━━━ Records for the exercise ━━━
(** * Emergency response simulator: a shallow embedding of the Python sources

    The development follows the layout of [src/server]:
    - [nx]                  the part of networkx's [DiGraph] the code relies on;
    - [vehicle_simulation]  [EmergencyVehicle], [PoliceCar], [VehicleSimulator];
    - [vehicle_controller]  [VehicleController] (dispatch and status history);
    - [api]                 the [/api/dispatch-vehicle] handler;
    - [data_processing]     [create_road_network_graph].

    Conventions.  Python floats are idealised as real numbers ([R]): [x ** 2]
    is [x ^ 2] and [(...) ** 0.5] is [sqrt].  A method that mutates [self] is a
    function from the object to the mutated object paired with the exception
    it raised, if any ([None] = normal return); fields written before the
    [raise] stay written.  Wall-clock stamps ([last_updated]) and file writes
    are left out; the capture time stamp is an argument. *)

From Stdlib Require Import Reals List String Bool Arith ZArith Lia Lra Psatz.
From Stdlib Require Import DecimalString DecimalNat.
Import ListNotations.
Open Scope string_scope.
Open Scope R_scope.

(** ** Python values shared by all modules *)

Definition Point : Type := (R * R)%type.

Inductive exn : Type :=
| TypeError (msg : string)
| KeyError (key : string)
| IndexError
| ZeroDivisionError
| ValueError (msg : string)
| AttributeError (attr : string)
| NodeNotFound
| NetworkXError
| NetworkXNoPath
| NetworkXPointlessConcept
| HTTPException (status_code : nat) (detail : string).

(** [a <= b] and [a < b] on floats, as booleans. *)
Definition Rleb (a b : R) : bool := if Rle_dec a b then true else false.
Definition Rltb (a b : R) : bool := if Rlt_dec a b then true else false.
Definition Reqb (a b : R) : bool := if Req_dec_T a b then true else false.

(** [((px - qx)**2 + (py - qy)**2)**0.5]. *)
Definition hypot (dx dy : R) : R := sqrt (dx ^ 2 + dy ^ 2).

(** [str(n)] for a non-negative int. *)
Definition str (n : nat) : string := NilEmpty.string_of_uint (Nat.to_uint n).

(** ** networkx: the directed graph the code builds and reads *)
Module nx.

Record node_data : Type := mk_node {
  node_x : R;
  node_y : R;
  node_type : string }.

(** The geometry is kept as the coordinate list of the WKT line string. *)
Record edge_data : Type := mk_edge {
  edge_road_id : nat;
  edge_length : R;
  edge_speed : R;
  edge_travel_time : R;
  edge_geometry : list Point }.

(** Nodes and edges in insertion order, as the dicts of a [DiGraph] keep
    them.  A node that [add_edge] had to create has no attributes. *)
Record DiGraph : Type := mk_graph {
  nodes : list (string * option node_data);
  edges : list ((string * string) * edge_data) }.

Definition empty : DiGraph := mk_graph [] [].
(** The type of the input of the example operator. *)
Definition example_tensor : TensorType :=
  mkTensorType (Some example_dims) (Some "Float") None None.


(** A constant propagation that folds [aten::add] of two constant
    integers, enough to simplify the example. *)
Definition fold_add (g : Graph) (n : Node) : Node :=
  match kind n, inputs n with
  | OtherKind name, [a; b] =>
      if String.eqb name "aten::add" then
        match constant_as_int g a, constant_as_int g b with
        | Some x, Some y =>
            {| node_id := node_id n; kind := prim_Constant; inputs := [];
               outputs := outputs n; owningBlock := owningBlock n;
               const_value := Some (IV_Int (x + y)); maybeSchema := None |}
        | _, _ => n
        end
      else n
  | _, _ => n
  end.

(** The pass: fold every node. *)
Definition fold_adds (g : Graph) : Graph :=
  {| param_node := param_node g; body := fold_add g <$> body g;
     return_node := return_node g; value_types := value_types g;
     next_unique := next_unique g |}.

(** The passes with that constant propagation and nothing else. *)
Definition folding_passes : Passes :=
  {| LowerSimpleTuples := id; RemoveListMutation := id;
     UnrollConstantLoops := id; ConstantPropagation := fold_adds;
     PeepholeOptimize := id; ConstantPooling := id; EliminateDeadCode := id |}.

(** The example program with a second consumer of the list it returns. *)
Definition example_shape_program_reused : Graph :=
  {| param_node := param_node example_shape_program;
     body := body example_shape_program
             ++ [mkNode 11 aten_len [9%nat] [11%nat] 0 None None];
     return_node := return_node example_shape_program;
     value_types := <[11%nat := IntT]> (value_types example_shape_program);
     next_unique := next_unique example_shape_program |}.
━━━
• **What the task asks**
Everything above from the line containing "(** The pass: fold every node. *)" down to the line containing "UnrollConstantLoops := id;" should be copied exactly, both end lines included, and nothing else.

• **Answer**
(** The pass: fold every node. *)
Definition fold_adds (g : Graph) : Graph :=
  {| param_node := param_node g; body := fold_add g <$> body g;
     return_node := return_node g; value_types := value_types g;
     next_unique := next_unique g |}.

(** The passes with that constant propagation and nothing else. *)
Definition folding_passes : Passes :=
  {| LowerSimpleTuples := id; RemoveListMutation := id;
     UnrollConstantLoops := id; ConstantPropagation := fold_adds;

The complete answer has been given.